Hyperparameter optimization is a special case of model selection, where the candidate models belong to the same family of models but have different hyperparameters. In consequence, cross-validation can be used to perform hyperparameter optimization. There exist various methods for choosing the different sets of hyperparameters for evaluation, including grid search, random search and Bayesian optimization.
In supervised learning, applying cross-validation is straightforward: a feature matrix X and a target vector y can be partitioned by the rows into k folds. In other words, the pairs consisting of a feature vector and a target are partitioned into k sets.
In unsupervised learning involving autoencoders, we have only the feature matrix X and no target vector y. Partitioning cannot be performed by the rows of X, because the same row would then act as the predictor and the target, making them dependent. No dimensionality reduction at all would trivially achieve the best reconstruction. For this reason, cross-validation is not easily applied to unsupervised learning.
In unsupervised learning involving autoencoders, training of the neural network model typically involves choosing how many latent dimensions to model. The number of latent dimensions is a hyperparameter. With too few dimensions, not all relationships will be captured in the model (underfitting), and using too many dimensions results in modeling of noise (overfitting).
U.S. Pat. No. 9,406,017 teaches training of neural network, wherein randomly (or pseudorandomly) selected subset of feature detectors are selectively disabled to reduce overfitting. In such solution there exists the problem of choosing the probability of disabling a feature detector, which can be seen as a hyperparameter.

SUMMARY

Various aspects of examples of the invention are set out in the claims. Any devices and/or methods in the description and/or drawings which are not covered by the claims are examples useful for understanding the invention.
According to a first example aspect of the present invention, there is provided a computer implemented method for obtaining an autoencoder model for the purpose of processing metrics of a target system. The method comprises

- obtaining a data set comprising metrics associated with the target system, the data set being intended for training the autoencoder for processing further metrics of the target system;
- masking the data set with a predefined mask configured to exclude certain parts of the data set;
- using the unmasked parts of the data set for training the autoencoder;
- masking reconstructed data from the autoencoder with the same predefined mask;
- using reconstruction error of the unmasked parts of the reconstructed data to update parameters of the autoencoder to obtain autoencoder model;
- using the masked parts of the data set for testing the autoencoder model; and providing the autoencoder model for processing further metrics of the target system.

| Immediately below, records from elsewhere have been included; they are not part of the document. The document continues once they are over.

(** * GKA: configuration loading and spreadsheet cleaning utilities

    A shallow embedding of [utils.py] and [settings.py].  Tables are
    pandas DataFrames: a row index of integer labels and an ordered list of
    named columns, each holding one cell per row.  Failing code returns
    [Err] with the Python exception it raises.

    What the embedding covers.  Text is ASCII: a character is an [ascii]
    code point below 128.  Cells are integers, strings or one of the three
    missing markers of pandas; floating-point cells other than NaN are
    left out.  A column is read as pandas reads an array of Python objects.
    The values a filter compares cells with are strings.  pandas, pathlib
    and pydantic are modelled operation by operation, as far as the code
    calls them; [pd.read_excel] is a parameter. *)

From Stdlib Require Import ZArith Ascii String DecimalString Lia.
From stdpp Require Import base option list strings gmap.

Local Open Scope string_scope.
Local Open Scope Z_scope.
Local Open Scope list_scope.

(** ** Exceptions and results *)

Inductive exn :=
  | ValueError
  | KeyError
  | AttributeError
  | IndexError
  | FileNotFoundError
  | PermissionError
  | ImportError
  | OtherError
  | RuntimeError (msg : string).

Inductive result (A : Type) :=
  | Ok (a : A)
  | Err (e : exn).
Arguments Ok {A} a.
Arguments Err {A} e.

Definition rbind {A B} (r : result A) (k : A → result B) : result B :=
  match r with
  | Ok a => k a
  | Err e => Err e
  end.

Notation "x ←r c ; k" := (rbind c (λ x, k))
  (at level 100, c at next level, right associativity, only parsing).

(** ** Python strings *)

Module PyStr.

(** [str.isspace] on one ASCII character: tab, line feed, vertical tab,
    form feed, carriage return, the four separators 28..31 and space. *)
Definition is_space (a : ascii) : bool :=
  let n := nat_of_ascii a in
  ((9 <=? n)%nat && (n <=? 13)%nat) || ((28 <=? n)%nat && (n <=? 32)%nat).

Fixpoint lstrip (s : string) : string :=
  match s with
  | EmptyString => EmptyString
  | String a s' => if is_space a then lstrip s' else s
  end.

Fixpoint rstrip (s : string) : string :=
  match s with
  | EmptyString => EmptyString
  | String a s' =>
      match rstrip s' with
      | EmptyString => if is_space a then EmptyString else String a EmptyString
      | r => String a r
      end
  end.

(** [s.strip()] *)
Definition strip (s : string) : string := lstrip (rstrip s).

Definition upper_char (a : ascii) : ascii :=
  let n := nat_of_ascii a in
  if ((97 <=? n)%nat && (n <=? 122)%nat) then ascii_of_nat (n - 32) else a.

Definition lower_char (a : ascii) : ascii :=
  let n := nat_of_ascii a in
  if ((65 <=? n)%nat && (n <=? 90)%nat) then ascii_of_nat (n + 32) else a.

Fixpoint map_chars (f : ascii → ascii) (s : string) : string :=
  match s with
  | EmptyString => EmptyString
  | String a s' => String (f a) (map_chars f s')
  end.

(** [s.upper()] and [s.lower()] *)
Definition upper : string → string := map_chars upper_char.
Definition lower : string → string := map_chars lower_char.

(** [str(n)] for an integer *)
Definition of_Z (n : Z) : string := NilZero.string_of_int (Z.to_int n).

(** [needle in s] for strings *)
Fixpoint contains (needle s : string) : bool :=
  String.prefix needle s ||
  match s with
  | EmptyString => false
  | String _ s' => contains needle s'
  end.

(** [s.rfind(c)]: position of the last occurrence, if any *)
Fixpoint rfind (c : ascii) (s : string) : option nat :=
  match s with
  | EmptyString => None
  | String a s' =>
      match rfind c s' with
      | Some i => Some (S i)
      | None => if Ascii.eqb a c then Some 0%nat else None
      end
  end.

Fixpoint drop (n : nat) (s : string) : string :=
  match n, s with
  | O, _ => s
  | S n', EmptyString => EmptyString
  | S n', String _ s' => drop n' s'
  end.

(** [s.isascii()]: every character is below 128.  On such text the
    functions above are those of Python; on other text Python also trims
    and upper-cases characters that are not ASCII. *)
Fixpoint is_ascii (s : string) : bool :=
  match s with
  | EmptyString => true
  | String a s' => (nat_of_ascii a <? 128)%nat && is_ascii s'
  end.

End PyStr.
Definition w32 (x : N) : N := x mod 4294967296.
Definition add32 (x y : N) : N := w32 (x + y).
Definition rotr (n x : N) : N :=
  N.lor (N.shiftr x n) (w32 (N.shiftl x (32 - n))).
Definition not32 (x : N) : N := 4294967295 - x.

Definition Ch (x y z : N) : N := N.lxor (N.land x y) (N.land (not32 x) z).
Definition Maj (x y z : N) : N :=
  N.lxor (N.lxor (N.land x y) (N.land x z)) (N.land y z).
Definition Sigma0 (x : N) : N := N.lxor (N.lxor (rotr 2 x) (rotr 13 x)) (rotr 22 x).
Definition Sigma1 (x : N) : N := N.lxor (N.lxor (rotr 6 x) (rotr 11 x)) (rotr 25 x).
Definition sigma0 (x : N) : N := N.lxor (N.lxor (rotr 7 x) (rotr 18 x)) (N.shiftr x 3).
Definition sigma1 (x : N) : N := N.lxor (N.lxor (rotr 17 x) (rotr 19 x)) (N.shiftr x 10).

Definition K : list N :=
  [ 1116352408; 1899447441; 3049323471; 3921009573; 961987163; 1508970993;
    2453635748; 2870763221; 3624381080; 310598401; 607225278; 1426881987;
    1925078388; 2162078206; 2614888103; 3248222580; 3835390401; 4022224774;
    264347078; 604807628; 770255983; 1249150122; 1555081692; 1996064986;
    2554220882; 2821834349; 2952996808; 3210313671; 3336571891; 3584528711;
    113926993; 338241895; 666307205; 773529912; 1294757372; 1396182291;
    1695183700; 1986661051; 2177026350; 2456956037; 2730485921; 2820302411;
    3259730800; 3345764771; 3516065817; 3600352804; 4094571909; 275423344;
    430227734; 506948616; 659060556; 883997877; 958139571; 1322822218;
    1537002063; 1747873779; 1955562222; 2024104815; 2227730452; 2361852424;
    2428436474; 2756734187; 3204031479; 3329325298 ].

Definition H0 : list N :=
  [ 1779033703; 3144134277; 1013904242; 2773480762;
    1359893119; 2600822924; 528734635; 1541459225 ].

(** UTF-8 of a text whose code points are below 256. *)
Fixpoint utf8 (s : string) : list N :=
  match s with
  | EmptyString => []
  | String c s' =>
      let n := N_of_ascii c in
      if n <? 128 then n :: utf8 s'
      else (192 + n / 64) :: (128 + n mod 64) :: utf8 s'
  end.

Definition be_bytes (count : nat) (x : N) : list N :=
  map (fun i => N.shiftr x (8 * N.of_nat i) mod 256) (rev (seq 0 count)).

(** The message followed by the bit 1, zeros, and its length in bits on 64
    bits, a multiple of 64 bytes in all. *)
Definition pad (msg : list N) : list N :=
  let len := length msg in
  let zeros := ((119 - len mod 64) mod 64)%nat in
  msg ++ [128] ++ repeat 0 zeros ++ be_bytes 8 (8 * N.of_nat len).

Fixpoint words_of (fuel : nat) (bytes : list N) : list N :=
  match fuel, bytes with
  | S fuel', a :: b :: c :: d :: rest =>
      (a * 16777216 + b * 65536 + c * 256 + d) :: words_of fuel' rest
  | _, _ => []
  end.

(** The message schedule, most recent word first. *)
Fixpoint schedule (count : nat) (w : list N) : list N :=
  match count with
  | O => w
  | S count' =>
      let x := add32 (add32 (sigma1 (nth 1 w 0)) (nth 6 w 0))
                     (add32 (sigma0 (nth 14 w 0)) (nth 15 w 0)) in
      schedule count' (x :: w)
  end.

Definition round (st : list N) (kw : N * N) : list N :=
  match st with
  | [a; b; c; d; e; f; g; h] =>
      let t1 := add32 (add32 (add32 h (Sigma1 e)) (add32 (Ch e f g) (fst kw))) (snd kw) in
      let t2 := add32 (Sigma0 a) (Maj a b c) in
      [add32 t1 t2; a; b; c; add32 d t1; e; f; g]
  | _ => st
  end.

Definition compress (st : list N) (block : list N) : list N :=
  let w := rev (schedule 48 (rev (words_of 16 block))) in
  let st' := fold_left round (combine K w) st in
  map (fun p => add32 (fst p) (snd p)) (combine st st').

Fixpoint blocks (fuel : nat) (bytes : list N) (st : list N) : list N :=
  match fuel with
  | O => st
  | S fuel' =>
      match bytes with
      | [] => st
      | _ => blocks fuel' (skipn 64 bytes) (compress st (firstn 64 bytes))
      end
  end.

Definition digest (msg : list N) : list N :=
  let p := pad msg in
  blocks (length p) p H0.

Definition hex_digits : list ascii :=
  ["0"; "1"; "2"; "3"; "4"; "5"; "6"; "7"; "8"; "9"; "a"; "b"; "c"; "d"; "e"; "f"]%char.

Definition hex_digit (d : N) : ascii := nth (N.to_nat d) hex_digits "f"%char.

Definition hex_word (x : N) : list ascii :=
  map (fun i => hex_digit (N.shiftr x (4 * N.of_nat i) mod 16)) (rev (seq 0 8)).

Definition hexdigest (s : string) : string :=
  string_of_list_ascii (flat_map hex_word (digest (utf8 s))).

End SHA256.

(** ** core/cognitive_system.py: the durable sink *)

Module cognitive_system.

Definition LLM_ENV_PATH : string := "llm/.env".
(** A counted callback returns what the callback returns, and moves the
    counter by one. *)
Lemma counted_run {W A B} (f : A -> Eff W B) a n w :
  counted f a (n, w) = (fst (f a w), (S n, snd (f a w))).
Proof. unfold counted. cbn. now destruct (f a w). Qed.

(** *** option.ts as it is *)
Section OptionTsFacts.
Import option_ts.

(** The three bodies that are left to do throw on every receiver. *)
Lemma option_ts_flatMap_throws {W A B} (this : Option A)
  (f : A -> Eff W (Option B)) (w : W) :
  flatMap this f w = (Thrown (Err (mkError "Error" "Not implemented")), w).
Proof. reflexivity. Qed.

Lemma option_ts_filter_throws {W A} (this : Option A) (p : A -> Eff W bool)
  (w : W) :
  filter this p w = (Thrown (Err (mkError "Error" "Not implemented")), w).
Proof. reflexivity. Qed.

Lemma option_ts_orElse_throws {W U} (this : Option U)
  (ou : unit -> Eff W (Option U)) (w : W) :
  orElse this ou w = (Thrown (Err (mkError "Error" "Not implemented")), w).
Proof. reflexivity. Qed.

Lemma option_ts_flatMap_never_returns {W A B} (this : Option A)
  (f : A -> Eff W (Option B)) (w : W) :
  ~ returns (flatMap this f) w.
Proof. eapply thrown_not_returns, option_ts_flatMap_throws. Qed.

Lemma option_ts_filter_never_returns {W A} (this : Option A)
  (p : A -> Eff W bool) (w : W) :
  ~ returns (filter this p) w.
Proof. eapply thrown_not_returns, option_ts_filter_throws. Qed.

Lemma option_ts_orElse_never_returns {W U} (this : Option U)
  (ou : unit -> Eff W (Option U)) (w : W) :
  ~ returns (orElse this ou) w.
Proof. eapply thrown_not_returns, option_ts_orElse_throws. Qed.

(** The two bodies that are written return normally. *)
Lemma option_ts_map_total {W A B} (this : Option A) (f : A -> Eff W B) (w : W) :
  total f -> returns (map this f) w.
Proof.
  intros Hf. destruct this as [a|]; cbn.
  - apply returns_bind; [apply Hf | intros; apply returns_ret].
  - apply returns_ret.
Qed.

Lemma option_ts_getOrElse_total {W U} (this : Option U)
  (onEmpty : unit -> Eff W U) (w : W) :
  total onEmpty -> returns (getOrElse this onEmpty) w.
Proof.
  intros Hf. destruct this as [a|]; cbn; [apply returns_ret | apply Hf].
Qed.

(** With a callback that may change the world or throw, [map] on [Some]
    is the callback followed by the wrapping. *)
Lemma option_ts_map_Some_returned {W A B} (a : A) (f : A -> Eff W B) w b w' :
  f a w = (Returned b, w') -> map (Some a) f w = (Returned (Some b), w').
Proof. intros H. cbn. now rewrite (bind_returned _ _ _ _ _ H). Qed.

Lemma option_ts_map_Some_thrown {W A B} (a : A) (f : A -> Eff W B) w v w' :
  f a w = (Thrown v, w') -> map (Some a) f w = (Thrown v, w').
Proof. intros H. cbn. now rewrite (bind_thrown _ _ _ _ _ H). Qed.

End OptionTsFacts.

(** *** The Option listings of chapter 4 *)
Section OptionListingFacts.
Import option_ts(Option(..)).
Import chapter_4.OptionListing.

(** The listing's [map] and [getOrElse] are those of option.ts. *)
Lemma listing_map_eq {W A B} (this : Option A) (f : A -> Eff W B) :
  map this f = option_ts.map this f.
Proof. now destruct this. Qed.

Lemma listing_getOrElse_eq {W U} (this : Option U) (onEmpty : unit -> Eff W U) :
  getOrElse this onEmpty = option_ts.getOrElse this onEmpty.
Proof. now destruct this. Qed.
(* ===== verification/Registry.v ===== *)
(** * The host framework's component registry

    The process-wide mapping from component names to definitions that
    [Vue.component] writes (Vue 2 keeps it in [Vue.options.components]).
    The spec (sections 3 and 9) describes it as an injected dependency
    with a [register(name, definition)] capability, in which a later
    registration of a name overwrites the earlier one.  That contract is
    the type class [ComponentRegistry] with its laws
    [ComponentRegistryLaws]; the clients ([Vue], [Index], [Loader]) are
    proved against the class, and the finite map of the spec discharges
    it.  Sequences of registrations ([register_many]) are read through
    their lookups. *)

From S2P Require Import Prelude JsObject.

(** ** The interface *)

Class ComponentRegistry (R : Type) := {
  reg_empty : R;
  reg_register : string -> value -> R -> R;
  reg_lookup : R -> string -> option value;
}.

Class ComponentRegistryLaws (R : Type) `{!ComponentRegistry R} := {
  reg_lookup_empty k : reg_lookup reg_empty k = None;
  reg_lookup_register_eq k v r : reg_lookup (reg_register k v r) k = Some v;
  reg_lookup_register_ne k k' v r :
    k <> k' -> reg_lookup (reg_register k v r) k' = reg_lookup r k';
}.

Section registry_defs.
  Context {R : Type} `{!ComponentRegistry R}.

  (** A sequence of registrations, performed in list order. *)
Definition register_many (ops : list (string * value)) (r : R) : R :=
    foldl (fun r kv => reg_register kv.1 kv.2 r) r ops.
End registry_defs.

(** ** The implementation: a finite map (the spec's registry) *)

#[export] Instance map_registry : ComponentRegistry (gmap string value) := {
  reg_empty := ∅;
  reg_register k v r := <[k := v]> r;
  reg_lookup r k := r !! k;
}.

(** ** The map satisfies the laws *)

#[export] Instance map_registry_laws : ComponentRegistryLaws (gmap string value).
Proof.
  split; simpl.
  - intros k. apply lookup_empty.
  - intros k v r. apply lookup_insert_eq.
  - intros k k' v r Hne. by apply lookup_insert_ne.
Qed.

(** ** Theory of a registry, against the interface *)

Section registry_theory.
  Context {R : Type} `{!ComponentRegistry R, !ComponentRegistryLaws R}.

Lemma reg_lookup_register r k v k' :
    reg_lookup (reg_register k v r) k' = if decide (k' = k) then Some v else reg_lookup r k'.
  Proof.
    case_decide as Hk; subst; [apply reg_lookup_register_eq|].
    apply reg_lookup_register_ne. congruence.
  Qed.

  (** A lookup after a sequence of registrations finds the last
      registration of the name, or else what the registry held before. *)
Theorem reg_lookup_register_many ops r k :
    reg_lookup (register_many ops r) k = get_own (reverse ops) k ∪ reg_lookup r k.
  Proof.
    revert r. induction ops as [|[k0 v0] ops IH]; intros r; simpl.
    - destruct_unions.
    - rewrite IH, reverse_cons, get_own_app, get_own_cons, reg_lookup_register. simpl.
      destruct_unions.
  Qed.

End registry_theory.
Lemma v2_refines_spec_witness :
  exists lc (rt' : rt_state (gmap string value)) st',
    index_body (VObj 1) (mk_rt sample_v2_heap ∅ : rt_state (gmap string value))
      = Normal (VObj lc) rt'
    /\ index_body_v2 (VObj 1) (mk_v2 sample_v2_heap ∅ ∅ 1 true []) = Normal (VObj lc) st'
    /\ forall k, rt_registry rt' !! k = registered_options st' k.
Proof.
  apply (v2_refines_spec _ (mk_v2 sample_v2_heap ∅ ∅ 1 true []) 1 sample_options).
  - reflexivity.
  - intros k. unfold registered_options. simpl. by rewrite !lookup_empty.
  - intros k f Hf. simpl in Hf. by rewrite lookup_empty in Hf.
  - reflexivity.
  - set_solver.
  - reflexivity.
Defined.

(** A constructor at location 1, registered as it is. *)
Lemma v2_index_not_plain_as_is_witness :
  index_body_v2 (VObj 1) (mk_v2 sample_v2_heap {[1%positive]} ∅ 1 true [])
  = Normal (VObj (fresh (dom sample_v2_heap)))
      (mk_v2 (<[fresh (dom sample_v2_heap) := [("IntersectionScroller", VObj 1)]]> sample_v2_heap)
             {[1%positive]}
             (if to_boolean (VObj 1) then <["IntersectionScroller" := VObj 1]> ∅ else ∅) 1 true []).
Proof. apply v2_index_not_plain_as_is. vm_compute. reflexivity. Defined.
(** * Batched GEMV (cpp/src_prims/linalg/batched/gemv.h)

    A shallow embedding of the per-threadblock batched GEMV primitive:
    the register-level reducer [dotProduct], the kernel body [gemvKernel],
    the launcher [gemvImplY] and the two byte-alignment ladders
    [gemvImplAx] and [gemv].

    The SIMT execution of one threadblock is written lane by lane in a small
    state/error monad over a [World] that holds the four global buffers, the
    shared scratch slot and a trace of every memory access, barrier and
    launch.  The blocks of a grid run one after the other in an order that
    is a parameter of the model; index arithmetic of type [IdxT] is taken in
    [nat] (no overflow), the [size_t] byte count of the ladders in [N] with
    its 64-bit wrap-around written out.  [cub::BlockReduce] is taken at its
    interface. *)

From Stdlib Require Import List Arith NArith ZArith Lia Bool Permutation.
Import ListNotations.

Set Implicit Arguments.

(** ** The element type [DataT] *)

(** What the templates use of [DataT]: the constant [DataT(0.0)], [+]
    (through [+=]), [*] and [!=]. *)
Class Scalar (DataT : Type) : Type := {
  szero : DataT;
  sadd : DataT -> DataT -> DataT;
  smul : DataT -> DataT -> DataT;
  sneq : DataT -> DataT -> bool
}.

(** Exact arithmetic: the laws under which a sum does not depend on the way
    it is bracketed or ordered. *)
Class ScalarLaws (DataT : Type) {S : Scalar DataT} : Prop := {
  sadd_assoc : forall a b c : DataT, sadd a (sadd b c) = sadd (sadd a b) c;
  sadd_comm : forall a b : DataT, sadd a b = sadd b a;
  sadd_0_l : forall a : DataT, sadd szero a = a;
  smul_0_0 : smul (szero : DataT) szero = szero;
  sneq_false : forall a b : DataT, sneq a b = false <-> a = b
}.

(** ** Integer instance *)

(** The templates at an integer element type with exact arithmetic. *)
#[export] Instance Scalar_Z : Scalar Z := {
  szero := 0%Z;
  sadd := Z.add;
  smul := Z.mul;
  sneq := fun a b => negb (Z.eqb a b)
}.

#[export] Instance ScalarLaws_Z : @ScalarLaws Z Scalar_Z.
Proof.
  constructor; simpl; intros; lia.
Qed.

(** [Nop]: the default epilogue. *)
Definition Nop {DataT : Type} (v : DataT) (_ : nat) : DataT := v.

(** ** Byte counts and widths of the dispatch *)

(** [d * sizeof(DataT)] in [size_t]. *)
Definition size_t_mul (a b : nat) : N := ((N.of_nat a * N.of_nat b) mod 2 ^ 64)%N.

(** The template argument the ladder of [gemv] (on [n]) and of [gemvImplAx]
    (on [m]) passes on for a dimension [d]; [sizeofT] is [sizeof(DataT)]. *)
Definition selectVecLen (sizeofT d : nat) : nat :=
  let bytes := size_t_mul d sizeofT in
  if negb (16 / sizeofT =? 0) && (bytes mod 16 =? 0)%N then 16 / sizeofT
  else if negb (8 / sizeofT =? 0) && (bytes mod 8 =? 0)%N then 8 / sizeofT
  else if negb (4 / sizeofT =? 0) && (bytes mod 4 =? 0)%N then 4 / sizeofT
  else if negb (2 / sizeofT =? 0) && (bytes mod 2 =? 0)%N then 2 / sizeofT
  else if negb (1 / sizeofT =? 0) then 1 / sizeofT
  else 1.

Definition byteWidths : list nat := [16; 8; 4; 2; 1].

(** Modelled from the spec: the element sizes vectorized.h has accessors
    for, those with [L * sizeof(T)] one of 1, 2, 4, 8, 16 bytes for a width
    [L]. *)
Definition accessor_size (sizeofT : nat) : Prop := In sizeofT [1; 2; 4; 8; 16].

(** The rule in the words of the specification: the largest byte width that
    divides [d * sizeof(T)], as an element count. *)
Definition spec_VecLen (sizeofT d : nat) : nat :=
  match find (fun w => (d * sizeofT) mod w =? 0) byteWidths with
  | Some w => w / sizeofT
  | None => 0
  end.

(** The same rule over the widths that hold at least one element, and one
    element when there is none. *)
Definition guarded_VecLen (sizeofT d : nat) : nat :=
  match find (fun w => negb (w / sizeofT =? 0) && ((d * sizeofT) mod w =? 0)) byteWidths with
  | Some w => w / sizeofT
  | None => 1
  end.

(** ** Memory, events and faults *)

(** The four pointer arguments of the kernel. *)
Inductive Buf : Type := BufY | BufA | BufX | BufZ.

Definition Buf_eqb (p q : Buf) : bool :=
  match p, q with
  | BufY, BufY | BufA, BufA | BufX, BufX | BufZ, BufZ => true
  | _, _ => false
  end.

(** Global accesses count elements, shared accesses count bytes. *)
Inductive Event : Type :=
| EvLaunch (VecLenAx VecLenY grid block smemBytes : nat)
| EvLoad (blk tid : nat) (p : Buf) (off len : nat)
| EvStore (blk tid : nat) (p : Buf) (off len : nat)
| EvShRead (blk tid off len : nat)
| EvShWrite (blk tid off len : nat)
| EvBarrier (blk : nat).

Inductive Fault : Type :=
| OobGlobal      (* global access outside the buffer *)
| Misaligned     (* vectorized access at an offset that is no multiple of the width *)
| OobShared      (* shared access outside the dynamic allocation *)
| UninitShared   (* shared slot read before it was written *)
| OutOfFuel.     (* the row loop does not terminate *)

Inductive Result (R : Type) : Type :=
| Ok (r : R)
| Err (f : Fault).
Arguments Err {R} f.

Section Model.

Context {DataT : Type} {SC : Scalar DataT}.

Record World : Type := mkWorld {
  wY : list DataT;
  wA : list DataT;
  wX : list DataT;
  wZ : list DataT;
  wSlot : option DataT;       (* the scalar slot behind the reducer's temporary storage *)
  wTrace : list Event
}.

Definition getBuf (p : Buf) (w : World) : list DataT :=
  match p with
  | BufY => wY w
  | BufA => wA w
  | BufX => wX w
  | BufZ => wZ w
  end.

Definition setBuf (p : Buf) (v : list DataT) (w : World) : World :=
  match p with
  | BufY => mkWorld v (wA w) (wX w) (wZ w) (wSlot w) (wTrace w)
  | BufA => mkWorld (wY w) v (wX w) (wZ w) (wSlot w) (wTrace w)
  | BufX => mkWorld (wY w) (wA w) v (wZ w) (wSlot w) (wTrace w)
  | BufZ => mkWorld (wY w) (wA w) (wX w) v (wSlot w) (wTrace w)
  end.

In an example embodiment, the target system is an industrial process. In an example embodiment, the data set comprises sensor data from the industrial process.
In an example embodiment, the target system is a communication network. In an example embodiment, the data set comprises performance metrics from the communication network.
In an example embodiment, the method further comprises providing the autoencoder model for the purpose of controlling the target system.
In an example embodiment, the predefined mask is a regular mask. In another example embodiment, the predefined mask is a random mask.
In an example embodiment, the method further comprises using the method for performing autoencoder model selection by cross-validation.
In an example embodiment, using the method for performing autoencoder model selection by cross-validation comprises performing the method with k different predefined masks to perform k-fold cross-validation.
In an example embodiment, the method further comprises using the method for selecting hyperparameters for the autoencoder model.
According to a second example aspect of the present invention, there is provided an apparatus comprising a processor and a memory including computer program code; the memory and the computer program code configured to, with the processor, cause the apparatus to perform the method of the first aspect or any related embodiment.
According to a third example aspect of the present invention, there is provided a computer program comprising computer executable program code which when executed by a processor causes an apparatus to perform the method of the first aspect or any related embodiment.
The computer program of the third aspect may be a computer program product stored on a non-transitory memory medium.
Different non-binding example aspects and embodiments of the present invention have been illustrated in the foregoing. The embodiments in the foregoing are used merely to explain selected aspects or steps that may be utilized in implementations of the present invention. Some embodiments may be presented only with reference to certain example aspects of the invention. It should be appreciated that corresponding embodiments may apply to other example aspects as well.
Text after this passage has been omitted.